REQUIRED WORK: In the entries below, find the line with "Definition trim (s" and print exactly every line from there up to and including the line with "if N.eqb c sep", with no other lines.

INFORMATION:

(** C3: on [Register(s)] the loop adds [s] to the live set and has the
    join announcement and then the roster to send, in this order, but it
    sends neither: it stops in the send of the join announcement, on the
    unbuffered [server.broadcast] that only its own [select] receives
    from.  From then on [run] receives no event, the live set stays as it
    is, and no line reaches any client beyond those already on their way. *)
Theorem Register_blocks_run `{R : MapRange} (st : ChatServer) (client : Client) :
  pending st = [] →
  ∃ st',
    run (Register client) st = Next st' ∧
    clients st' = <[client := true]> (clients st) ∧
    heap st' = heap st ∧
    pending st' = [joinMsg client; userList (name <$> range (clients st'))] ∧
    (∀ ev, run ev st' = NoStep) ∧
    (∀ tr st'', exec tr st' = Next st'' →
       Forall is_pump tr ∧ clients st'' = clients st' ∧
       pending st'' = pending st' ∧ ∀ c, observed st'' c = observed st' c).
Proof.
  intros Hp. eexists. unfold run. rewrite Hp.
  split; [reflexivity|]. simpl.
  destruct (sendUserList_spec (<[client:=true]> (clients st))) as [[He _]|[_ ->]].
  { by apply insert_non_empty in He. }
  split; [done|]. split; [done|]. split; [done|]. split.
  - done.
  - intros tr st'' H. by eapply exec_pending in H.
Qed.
* * *
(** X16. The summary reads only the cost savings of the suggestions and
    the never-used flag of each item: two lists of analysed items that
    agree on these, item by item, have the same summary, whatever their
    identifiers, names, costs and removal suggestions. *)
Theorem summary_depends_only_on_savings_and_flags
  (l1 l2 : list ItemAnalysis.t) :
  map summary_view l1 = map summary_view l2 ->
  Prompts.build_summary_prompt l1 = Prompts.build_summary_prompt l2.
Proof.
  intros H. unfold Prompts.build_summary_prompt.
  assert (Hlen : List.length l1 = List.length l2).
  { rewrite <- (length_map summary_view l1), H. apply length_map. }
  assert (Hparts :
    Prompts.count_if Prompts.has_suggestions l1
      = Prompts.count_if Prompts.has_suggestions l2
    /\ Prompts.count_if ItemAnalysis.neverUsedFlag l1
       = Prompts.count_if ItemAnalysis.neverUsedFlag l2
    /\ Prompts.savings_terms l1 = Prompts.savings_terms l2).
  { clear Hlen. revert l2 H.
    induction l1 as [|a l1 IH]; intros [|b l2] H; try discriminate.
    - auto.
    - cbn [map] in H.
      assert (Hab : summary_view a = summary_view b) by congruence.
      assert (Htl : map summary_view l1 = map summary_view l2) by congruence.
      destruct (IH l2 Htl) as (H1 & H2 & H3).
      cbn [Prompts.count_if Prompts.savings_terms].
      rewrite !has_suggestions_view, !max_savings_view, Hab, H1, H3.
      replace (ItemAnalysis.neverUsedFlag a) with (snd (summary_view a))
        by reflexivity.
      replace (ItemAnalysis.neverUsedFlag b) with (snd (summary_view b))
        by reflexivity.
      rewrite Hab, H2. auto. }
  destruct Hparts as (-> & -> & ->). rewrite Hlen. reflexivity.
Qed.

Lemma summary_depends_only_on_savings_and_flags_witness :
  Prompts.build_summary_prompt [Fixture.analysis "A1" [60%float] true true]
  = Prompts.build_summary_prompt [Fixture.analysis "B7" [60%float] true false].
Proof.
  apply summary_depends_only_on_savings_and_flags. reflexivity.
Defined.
* * *
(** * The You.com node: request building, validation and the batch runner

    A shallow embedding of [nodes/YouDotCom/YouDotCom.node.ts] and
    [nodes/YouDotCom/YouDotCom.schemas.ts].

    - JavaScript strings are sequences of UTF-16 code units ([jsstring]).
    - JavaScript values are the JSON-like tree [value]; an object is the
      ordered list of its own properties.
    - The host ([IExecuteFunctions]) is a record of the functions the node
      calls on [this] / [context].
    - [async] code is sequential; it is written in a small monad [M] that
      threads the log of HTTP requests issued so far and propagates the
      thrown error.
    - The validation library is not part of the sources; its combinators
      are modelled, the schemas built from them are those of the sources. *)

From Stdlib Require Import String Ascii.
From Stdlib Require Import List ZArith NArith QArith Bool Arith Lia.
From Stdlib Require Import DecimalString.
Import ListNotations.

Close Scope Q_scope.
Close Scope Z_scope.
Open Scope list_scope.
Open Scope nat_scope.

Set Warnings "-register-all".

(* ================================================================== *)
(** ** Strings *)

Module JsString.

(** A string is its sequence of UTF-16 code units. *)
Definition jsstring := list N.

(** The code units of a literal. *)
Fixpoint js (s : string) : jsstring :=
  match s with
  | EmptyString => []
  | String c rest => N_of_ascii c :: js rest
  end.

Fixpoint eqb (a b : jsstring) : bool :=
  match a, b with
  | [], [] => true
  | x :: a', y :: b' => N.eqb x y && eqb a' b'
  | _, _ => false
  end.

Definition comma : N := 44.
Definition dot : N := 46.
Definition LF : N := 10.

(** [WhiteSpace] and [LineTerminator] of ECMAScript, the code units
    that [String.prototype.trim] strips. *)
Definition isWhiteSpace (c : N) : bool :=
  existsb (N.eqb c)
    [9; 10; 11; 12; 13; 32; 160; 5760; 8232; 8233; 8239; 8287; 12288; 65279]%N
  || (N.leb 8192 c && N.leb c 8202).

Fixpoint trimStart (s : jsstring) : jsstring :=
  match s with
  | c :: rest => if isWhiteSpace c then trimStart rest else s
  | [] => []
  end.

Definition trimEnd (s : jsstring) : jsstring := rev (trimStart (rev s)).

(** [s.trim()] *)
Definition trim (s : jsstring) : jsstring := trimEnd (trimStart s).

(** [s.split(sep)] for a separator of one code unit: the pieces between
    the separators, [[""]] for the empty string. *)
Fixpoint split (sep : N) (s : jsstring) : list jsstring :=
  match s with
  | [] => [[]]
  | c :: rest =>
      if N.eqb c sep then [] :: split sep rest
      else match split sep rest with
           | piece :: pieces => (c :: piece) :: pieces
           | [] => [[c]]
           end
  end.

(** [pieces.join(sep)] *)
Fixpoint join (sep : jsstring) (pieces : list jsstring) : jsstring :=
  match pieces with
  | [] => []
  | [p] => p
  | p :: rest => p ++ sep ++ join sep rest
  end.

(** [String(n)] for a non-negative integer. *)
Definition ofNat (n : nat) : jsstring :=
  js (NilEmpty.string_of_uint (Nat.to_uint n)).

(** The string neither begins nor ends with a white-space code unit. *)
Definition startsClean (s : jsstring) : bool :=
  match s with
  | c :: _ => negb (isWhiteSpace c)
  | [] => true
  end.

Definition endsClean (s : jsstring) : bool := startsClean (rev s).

TASK SOLUTION:
Definition trim (s : jsstring) : jsstring := trimEnd (trimStart s).

(** [s.split(sep)] for a separator of one code unit: the pieces between
    the separators, [[""]] for the empty string. *)
Fixpoint split (sep : N) (s : jsstring) : list jsstring :=
  match s with
  | [] => [[]]
  | c :: rest =>
      if N.eqb c sep then [] :: split sep rest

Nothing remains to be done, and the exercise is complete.